In diagonalization we show that there is an infinite
sequence, namely a function f : N -> R, which is not
element of Omega. Thats all. Not very exciting.
------------------------ Prolog ----------------------
BTW: The Prolog program could include a normalization,
as follows:
omega_norm(X,Y) :- omega_add(X,0,Y).
But I guess a better idea is to implement omega_norm/2
directly, and change the signature of the predicates:
% Omega = omega(Integer,Atom,Atom)
% NormOmega a subset of Omega
% Those omega words that are syntactically normalized
% and arithmetically normalized.
Then go on an implement predicates:
% omega_norm(+Omega, -NormOmega)
% omega_add(+NormOmega, +NormOmega, -NormOmega)
% omega_sub(+NormOmega, +NormOmega, -NormOmega)
% omega_mul(+NormOmega, +NormOmega, -NormOmega)
% omega_div(+NormOmega, +NormOmega, -NormOmega)
% omega_compare(-Result, +NormOmega, +NormOmega)

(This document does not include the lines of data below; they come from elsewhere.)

(** * listalyze: inferring the numbering scheme of a list of labels

    A shallow embedding of [listalyze.py] (Python 2) and the properties
    of its scheme inference, ordinal conversion and default-order
    detection.

    Conventions of the embedding.
    - A [unicode] string is the list of its code points, each an [N].
    - A Python value is a [pyobj]; the cells of [numbers_list] are
      [pyobj]s, since the source overwrites them in place, first with
      trimmed strings and at the end with integers.
    - A statement either completes ([Normal]), executes a [return] of
      [listalyze] ([Return]) or raises ([Raise]); [outcome] threads the
      three through the loops.
    - Python sets and dicts are stdpp's [gset] and [gmap]. *)

From Stdlib Require Import ZArith NArith Ascii String List Lia ZifyBool.
From Stdlib Require Import DecimalNat DecimalString.
From stdpp Require Import gmap strings list fin_maps.

Local Open Scope string_scope.
Local Open Scope list_scope.

(** ** Python values *)

Module Py.

(** The Python 2 values that the model lets a caller pass or that
    [listalyze] returns.  [PyStr] is a byte string, [PyUnicode] a text
    string.  [PyInt z] is the integer [z] as Python 2 holds it: an
    [int] when [z] is in the range of [int], and a [long] otherwise,
    since [int()] and the integer arithmetic promote the values that
    leave the range.  [PyLong z] is a [long] whatever its value, such as
    the literal [5L]. *)
#[warnings="-register-all"] Inductive pyobj : Type :=
  | PyNone
  | PyBool (b : bool)
  | PyInt (z : Z)
  | PyLong (z : Z)
  | PyStr (s : string)
  | PyUnicode (s : list N)
  | PyList (l : list pyobj)
  | PyTuple (l : list pyobj).

(** [sys.maxint], the largest [int]: [2^63 - 1] on the 64-bit Unix
    builds of CPython 2 ([2^31 - 1] on its 32-bit builds and on
    Windows).  The smallest [int] is [-sys.maxint - 1]. *)
Definition maxint : Z := 2 ^ 63 - 1.

(** [type( o ).__name__] *)
Definition type_name (o : pyobj) : string :=
  match o with
  | PyNone => "NoneType"
  | PyBool _ => "bool"
  | PyInt z => if ((- maxint - 1 <=? z) && (z <=? maxint))%Z then "int" else "long"
  | PyLong _ => "long"
  | PyStr _ => "str"
  | PyUnicode _ => "unicode"
  | PyList _ => "list"
  | PyTuple _ => "tuple"
  end.

(** The items an iteration over [o] produces, [None] when [o] is not
    iterable.  A string iterates over its one-character substrings. *)
Definition py_iter (o : pyobj) : option (list pyobj) :=
  match o with
  | PyList l | PyTuple l => Some l
  | PyUnicode s => Some ((λ ch, PyUnicode [ch]) <$> s)
  | PyStr s => Some ((λ c, PyStr (String c EmptyString)) <$> list_ascii_of_string s)
  | PyNone | PyBool _ | PyInt _ | PyLong _ => None
  end.

Inductive exn : Type :=
  | TypeError (msg : string)
  | ValueError
  | KeyError
  | IndexError
  | AttributeError.

(** The triple [(numbering_type, value_list, default_order)]. *)
Definition result : Type := option string * list pyobj * bool.

Inductive outcome (A : Type) : Type :=
  | Normal (a : A)
  | Return (r : result)
  | Raise (e : exn).
Arguments Normal {A} a.
Arguments Return {A} r.
Arguments Raise {A} e.

Definition bind {A B} (c : outcome A) (k : A → outcome B) : outcome B :=
  match c with
  | Normal a => k a
  | Return r => Return r
  | Raise e => Raise e
  end.

(** [for x in xs: body], the loop variables being the state [s]. *)
Fixpoint for_each {A S} (xs : list A) (body : A → S → outcome S) (s : S)
  : outcome S :=
  match xs with
  | [] => Normal s
  | x :: xs' => bind (body x s) (for_each xs' body)
  end.

(** [l[i]] *)
Definition getitem {A} (l : list A) (i : nat) : outcome A :=
  match l !! i with
  | Some x => Normal x
  | None => Raise IndexError
  end.

(** [d[k]] *)
Definition dict_get {V} (d : gmap string V) (k : string) : outcome V :=
  match d !! k with
  | Some v => Normal v
  | None => Raise KeyError
  end.

(** [s.remove( x )] *)
Definition set_remove (x : string) (s : gset string) : outcome (gset string) :=
  if decide (x ∈ s) then Normal (s ∖ {[x]}) else Raise KeyError.

(** [listalyze] uses [len], indexing, slicing and iteration on cells of
    [numbers_list] that its first loop has checked to be unicode
    strings.  [as_unicode] reads a cell as such a string; on any other
    cell the model raises. *)
Definition as_unicode (o : pyobj) : outcome (list N) :=
  match o with
  | PyUnicode s => Normal s
  | _ => Raise AttributeError
  end.

(** [x != z] for an integer [z] *)
Definition py_ne_int (x : pyobj) (z : Z) : bool :=
  match x with
  | PyInt v | PyLong v => negb (v =? z)%Z
  | PyBool b => negb ((if b then 1 else 0) =? z)%Z
  | _ => true
  end.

But it could be also that the predicates are
a little bit agnostic, whether the input is really
normalized. So probably the following would also work:
% omega_add(+Omega, +Omega, -NormOmega)
% omega_sub(+Omega, +Omega, -NormOmega)
% omega_mul(+Omega, +Omega, -NormOmega)
% omega_div(+Omega, +Omega, -NormOmega)
% omega_compare(-Result, +Omega, +Omega)
But with the later interface, you are not allowed to
do the following short cut:
omega_add(0, O, O).
Since this would break the protocol, that omega_add
returns a normalized omega.
So there are a lot of pros and cons when designing
a library doing the stuff, to show that we can compute
with omega words. But the algorithm I gave for addition
in a previous post should work, as far as I know.
Maybe should produce an Isabelle/HOL verification or
somesuch. Well this is also a funny idea.